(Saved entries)
# # # # # # #

(** ** The loop body of the "on" branch *)

Lemma update_light_entity_spec (a : Attributes) (e : LightEntity) (b : Z)
      (p : Platform) (vl : VirtualLight) :
  brightness a = Some b ->
  exists c,
    update_light_entity a e p vl = (Return tt, vl, [EntityCall e c]) /\
    priority_cascade a e c.
Proof.
  intros Hb. unfold update_light_entity.
  destruct (is_not_None (color_temp_kelvin a)
            && has_turn_on_with_brightness_and_temp_kelvin e) eqn:E1.
  { apply andb_true_iff in E1 as [Ht Hcap].
    eexists; split; [reflexivity|].
    apply cascade_temp_kelvin. split; [|exact Hcap].
    destruct (color_temp_kelvin a); [discriminate|discriminate Ht]. }
  assert (N1 : ~ wants_temp_kelvin a e).
  { intros [Ht Hcap]. rewrite Hcap, andb_true_r in E1.
    destruct (color_temp_kelvin a); [discriminate E1|now apply Ht]. }
  destruct (is_not_None (rgb_color a)
            && has_turn_on_with_brightness_and_rgb e) eqn:E2.
  { apply andb_true_iff in E2 as [Hr Hcap].
    eexists; split; [reflexivity|].
    apply cascade_rgb; [exact N1|]. split; [|exact Hcap].
    destruct (rgb_color a); [discriminate|discriminate Hr]. }
  assert (N2 : ~ wants_rgb a e).
  { intros [Hr Hcap]. rewrite Hcap, andb_true_r in E2.
    destruct (rgb_color a); [discriminate E2|now apply Hr]. }
  destruct (has_turn_on_with_brightness e) eqn:E3.
  { eexists; split; [reflexivity|].
    apply cascade_brightness; [exact N1|exact N2|exact E3]. }
  assert (N3 : ~ wants_brightness e).
  { unfold wants_brightness. rewrite E3. discriminate. }
  rewrite Hb. unfold and_then, bind, py_gt, ret, entity_call, emit. simpl.
  destruct (b >? 247) eqn:Eb; simpl.
  - destruct (color_temp_kelvin a) as [t|] eqn:Et; simpl.
    + destruct (t >? 2900) eqn:Ek; simpl.
      * eexists; split; [reflexivity|].
        apply cascade_plain_on; [exact N1|exact N2|exact N3|].
        split.
        -- exists b. split; [exact Hb|]. apply Z.gtb_lt in Eb. lia.
        -- exists t. split; [exact Et|]. apply Z.gtb_lt in Ek. lia.
      * eexists; split; [reflexivity|].
        apply cascade_off; [exact N1|exact N2|exact N3|].
        intros [_ [t' [Ht' Hgt]]]. rewrite Et in Ht'. injection Ht' as <-.
        assert (2900 < t) by lia. apply Z.gtb_lt in H. congruence.
    + eexists; split; [reflexivity|].
      apply cascade_off; [exact N1|exact N2|exact N3|].
      intros [_ [t' [Ht' _]]]. rewrite Et in Ht'. discriminate.
  - eexists; split; [reflexivity|].
    apply cascade_off; [exact N1|exact N2|exact N3|].
    intros [[b' [Hb' Hgt]] _]. rewrite Hb in Hb'. injection Hb' as <-.
    assert (247 < b) by lia. apply Z.gtb_lt in H. congruence.
Qed.

Lemma for_each_update_light_entity (a : Attributes) (b : Z) (p : Platform)
      (vl : VirtualLight) (l : list LightEntity) :
  brightness a = Some b ->
  exists cs,
    for_each (update_light_entity a) l p vl = (Return tt, vl, map call_effect cs) /\
    one_command_each a l cs.
Proof.
  intros Hb. induction l as [|e l [cs [Hrun Hcs]]].
  - exists []. split; [reflexivity|constructor].
  - destruct (update_light_entity_spec a e b p vl Hb) as [c [Hc Hspec]].
    exists ((e, c) :: cs). split.
    + simpl. unfold bind. rewrite Hc, Hrun. reflexivity.
    + constructor; [split; [reflexivity|exact Hspec]|exact Hcs].
Qed.

(** ** The callback, branch by branch *)

Section CallbackBranches.

Variable decimal_to_octet_proportional : Q -> Z.

Lemma callback_on (vl : VirtualLight) (r : Room) (entity attribute : string)
      (old : StateValue) (a : Attributes) (b : Z) (p : Platform) :
  room vl = Some r ->
  brightness a = Some b ->
  exists cs,
    callback decimal_to_octet_proportional entity attribute old (Full "on" a) p vl =
      (Return tt, after_on a vl,
       ApiLog (EventDetected (Full "on" a)) (log r)
         :: ApiLog TurnedOn (log r) :: map call_effect cs) /\
    one_command_each a (light_entities vl) cs.
Proof.
  intros Hroom Hb.
  destruct (for_each_update_light_entity a b p
              (with_last_on_temp_kelvin (color_temp_kelvin a)
                 (with_last_on_brightness (brightness a) vl))
              (light_entities vl) Hb) as [cs [Hrun Hcs]].
  exists cs. split; [|exact Hcs].
  destruct vl as [h ro les d lb lt ob ot]. simpl in Hroom. subst ro.
  unfold after_on. rewrite Hb in *.
  unfold callback, bind, api_log, self. simpl in *.
  rewrite Hb. simpl. rewrite Hrun. simpl. rewrite ?app_nil_r. reflexivity.
Qed.

Lemma callback_on_brightness_None (vl : VirtualLight) (r : Room)
      (entity attribute : string) (old : StateValue) (a : Attributes)
      (p : Platform) :
  room vl = Some r ->
  brightness a = None ->
  callback decimal_to_octet_proportional entity attribute old (Full "on" a) p vl =
    (Return tt, vl,
     [ApiLog (EventDetected (Full "on" a)) (log r);
      ApiLog TurnedOnBrightnessNone (log r);
      ApiTurnOn (ha_id vl)
        (mkKwargs (Some (Some (decimal_to_octet_proportional (1 # 2))))
                  (Some (Some (default_temp_kelvin vl))) None)]).
Proof.
  intros Hroom Hb. open_instance vl Hroom.
  step_callback. rewrite Hb. reflexivity.
Qed.

Lemma callback_off (vl : VirtualLight) (r : Room) (entity attribute : string)
      (old : StateValue) (a : Attributes) (p : Platform) :
  room vl = Some r ->
  callback decimal_to_octet_proportional entity attribute old (Full "off" a) p vl =
    (Return tt, vl,
     ApiLog (EventDetected (Full "off" a)) (log r)
       :: ApiLog TurnedOff (log r)
       :: map (fun e => EntityCall e Turn_off) (light_entities vl)).
Proof.
  intros Hroom. open_instance vl Hroom.
  step_callback.
  rewrite (for_each_emits _ (fun e => [EntityCall e Turn_off]))
    by reflexivity.
  reflexivity.
Qed.

Lemma callback_invalid_state (vl : VirtualLight) (r : Room)
      (entity attribute : string) (old : StateValue) (state : string)
      (a : Attributes) (p : Platform) :
  room vl = Some r ->
  state <> "on" ->
  state <> "off" ->
  callback decimal_to_octet_proportional entity attribute old (Full state a) p vl =
    (Raise ValueError, vl, [ApiLog (EventDetected (Full state a)) (log r)]).
Proof.
  intros Hroom Hon Hoff.
  apply String.eqb_neq in Hon, Hoff. open_instance vl Hroom.
  step_callback. rewrite Hon, Hoff. reflexivity.
Qed.

Lemma callback_empty (vl : VirtualLight) (entity attribute : string)
      (old : StateValue) (p : Platform) :
  callback decimal_to_octet_proportional entity attribute old (Text EmptyString) p vl =
    (Return tt, vl, []).
Proof. reflexivity. Qed.

Lemma callback_text (vl : VirtualLight) (r : Room) (entity attribute s : string)
      (old : StateValue) (p : Platform) :
  room vl = Some r ->
  s <> EmptyString ->
  callback decimal_to_octet_proportional entity attribute old (Text s) p vl =
    (Raise TypeError, vl, [ApiLog (EventDetected (Text s)) (log r)]).
Proof.
  intros Hroom Hs. apply String.eqb_neq in Hs. open_instance vl Hroom.
  unfold callback. rewrite Hs. reflexivity.
Qed.

Lemma callback_without_room (vl : VirtualLight) (entity attribute : string)
      (old new : StateValue) (p : Platform) :
  room vl = None ->
  new <> Text EmptyString ->
  callback decimal_to_octet_proportional entity attribute old new p vl =
    (Raise AttributeError, vl, []).
Proof.
  intros Hroom Hnew. open_instance vl Hroom.
  destruct new as [s|state a].
  - destruct (String.eqb_spec s EmptyString) as [->|Hs]; [now elim Hnew|].
    apply String.eqb_neq in Hs.
    unfold callback. rewrite Hs. reflexivity.
  - reflexivity.
Qed.

(** Whatever the event, the callback either leaves the instance as it was
    or performs the four assignments of the "on" branch. *)
Lemma callback_instance (vl : VirtualLight) (entity attribute : string)
      (old new : StateValue) (p : Platform) :
  instance_of (callback decimal_to_octet_proportional entity attribute old new p vl) = vl
  \/ exists a b r,
       new = Full "on" a /\ brightness a = Some b /\ room vl = Some r /\
       instance_of (callback decimal_to_octet_proportional entity attribute old new p vl)
       = after_on a vl.
Proof.
  destruct (room vl) as [r|] eqn:Hroom.
  - destruct new as [s|state a].
    + left. destruct (String.eqb_spec s EmptyString) as [->|Hs].
      * now rewrite callback_empty.
      * now rewrite (callback_text vl r) by assumption.
    + destruct (String.eqb_spec state "on") as [->|Hon].
      * destruct (brightness a) as [b|] eqn:Hb.
        -- right. exists a, b, r.
           destruct (callback_on vl r entity attribute old a b p Hroom Hb)
             as [cs [Hrun _]].
           rewrite Hrun. repeat split; assumption.
        -- left. now rewrite (callback_on_brightness_None vl r) by assumption.
      * left. destruct (String.eqb_spec state "off") as [->|Hoff].
        -- now rewrite (callback_off vl r) by assumption.
        -- now rewrite (callback_invalid_state vl r) by assumption.
  - left. destruct new as [s|state a].
    + destruct (String.eqb_spec s EmptyString) as [->|Hs].
      * now rewrite callback_empty.
      * rewrite callback_without_room; [reflexivity|assumption|congruence].
    + rewrite callback_without_room; [reflexivity|assumption|discriminate].
Qed.

End CallbackBranches.

(** ** What an operation can do to the instance *)

Section Steps.

Variable decimal_to_octet_proportional : Q -> Z.
Variable decimal_to_custom_range_proportional : Q -> option Z -> option Z -> Z.

(** Only the two setters, the attachment of the room and the "on" branch of
    the callback assign to the instance. *)
Lemma run_instance (op : Operation) (p : Platform) (vl : VirtualLight) :
  let vl' :=
    instance_of
      (run decimal_to_octet_proportional decimal_to_custom_range_proportional op p vl) in
  vl' = vl
  \/ (exists b, vl' = with_overwrite_next_on_brightness b vl)
  \/ (exists t, vl' = with_overwrite_next_on_temp_kelvin t vl)
  \/ (exists r, vl' = with_room (Some r) vl)
  \/ (exists a b, brightness a = Some b /\ vl' = after_on a vl).
Proof.
  destruct op as [ | | | | | | | ob | ot | | b | b t | b rgb | | | | | d | q | d | q
                  | entity attribute old new | r ];
    cbv zeta; unfold run;
    try (left; step_method; split_cases; reflexivity).
  - right; left. eexists; reflexivity.
  - right; right; left. eexists; reflexivity.
  - destruct (callback_instance decimal_to_octet_proportional vl
                entity attribute old new p) as [H|[a [b [r [_ [Hb [_ H]]]]]]].
    + now left.
    + do 4 right. now exists a, b.
  - do 3 right; left. eexists; reflexivity.
Qed.

Lemma reachable_default_temp_kelvin (vl : VirtualLight) :
  reachable decimal_to_octet_proportional decimal_to_custom_range_proportional vl ->
  default_temp_kelvin vl = 3000.
Proof.
  induction 1 as [h les|vl op p _ IH]; [reflexivity|].
  destruct (run_instance op p vl)
    as [H|[[b H]|[[t H]|[[r H]|[a [b [_ H]]]]]]]; rewrite H; exact IH.
Qed.

(** A remembered temperature always comes with a remembered brightness. *)
Lemma reachable_last_on (vl : VirtualLight) :
  reachable decimal_to_octet_proportional decimal_to_custom_range_proportional vl ->
  last_on_temp_kelvin vl <> None -> last_on_brightness vl <> None.
Proof.
  induction 1 as [h les|vl op p _ IH]; [intros H; now elim H|].
  destruct (run_instance op p vl)
    as [H|[[b H]|[[t H]|[[r H]|[a [b [Hb H]]]]]]]; rewrite H; try exact IH.
  intros _. simpl. rewrite Hb. discriminate.
Qed.

End Steps.

(** ** The worked configuration is reachable *)

Lemma installed_light_reachable :
  reachable sample_decimal_to_octet sample_decimal_to_custom_range installed_light.
Proof.
  exact (reachable_step sample_decimal_to_octet sample_decimal_to_custom_range
           fresh_light (Attach_room living_room) lit_platform
           (reachable_init _ _ "light.virtual_living_room"
              [ceiling_bulb; led_strip; dimmer; relay])).
Qed.

Example installed_light_warm_full :
  entity_calls
    (trace_of (callback sample_decimal_to_octet "light.virtual_living_room" "all"
                 (Text EmptyString) (Full "on" warm_full) lit_platform installed_light))
  = [(ceiling_bulb, Turn_on_with_brightness_and_temp_kelvin (Some 255) (Some 3000));
     (led_strip, Turn_on_with_brightness (Some 255));
     (dimmer, Turn_on_with_brightness (Some 255));
     (relay, Turn_on)].
Proof. reflexivity. Qed.

Example installed_light_red_dim :
  entity_calls
    (trace_of (callback sample_decimal_to_octet "light.virtual_living_room" "all"
                 (Text EmptyString) (Full "on" red_dim) lit_platform installed_light))
  = [(ceiling_bulb, Turn_on_with_brightness_and_rgb (Some 40) (Some [255; 0; 0]));
     (led_strip, Turn_on_with_brightness_and_rgb (Some 40) (Some [255; 0; 0]));
     (dimmer, Turn_on_with_brightness (Some 40));
     (relay, Turn_off)].
Proof. reflexivity. Qed.

(** * The callback *)

Section CallbackProperties.

Variable decimal_to_octet_proportional : Q -> Z.

(** C1.  For an event with state "on" and a brightness that is not [None],
    received once the room is attached, the callback returns and has sent
    exactly one command to each entity of [light_entities], in order, each
    chosen by the priority cascade: brightness and colour temperature, else
    brightness and RGB, else brightness alone, else a plain [turn_on] when
    brightness exceeds 247 and the colour temperature exceeds 2900, else
    [turn_off]. *)
Theorem callback_on_priority_cascade (vl : VirtualLight) (r : Room)
        (entity attribute : string) (old : StateValue) (a : Attributes) (b : Z)
        (p : Platform) :
  room vl = Some r ->
  brightness a = Some b ->
  let out :=
    callback decimal_to_octet_proportional entity attribute old (Full "on" a) p vl in
  result_of out = Return tt /\
  one_command_each a (light_entities vl) (entity_calls (trace_of out)) /\
  api_turn_ons (trace_of out) = [].
Proof.
  intros Hroom Hb out.
  destruct (callback_on decimal_to_octet_proportional vl r entity attribute
              old a b p Hroom Hb) as [cs [Hrun Hcs]].
  subst out. rewrite Hrun. unfold result_of, trace_of. simpl.
  rewrite entity_calls_call_effects, api_turn_ons_call_effects.
  repeat split. exact Hcs.
Qed.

# # # # # # #

■ **Work required**
Please print, exactly and with nothing else, the lines from the first line of the entries through the line containing "apply cascade_temp_kelvin. split;".

■ **Answer to this problem**
(** ** The loop body of the "on" branch *)

Lemma update_light_entity_spec (a : Attributes) (e : LightEntity) (b : Z)
      (p : Platform) (vl : VirtualLight) :
  brightness a = Some b ->
  exists c,
    update_light_entity a e p vl = (Return tt, vl, [EntityCall e c]) /\
    priority_cascade a e c.
Proof.
  intros Hb. unfold update_light_entity.
  destruct (is_not_None (color_temp_kelvin a)
            && has_turn_on_with_brightness_and_temp_kelvin e) eqn:E1.
  { apply andb_true_iff in E1 as [Ht Hcap].
    eexists; split; [reflexivity|].
    apply cascade_temp_kelvin. split; [|exact Hcap].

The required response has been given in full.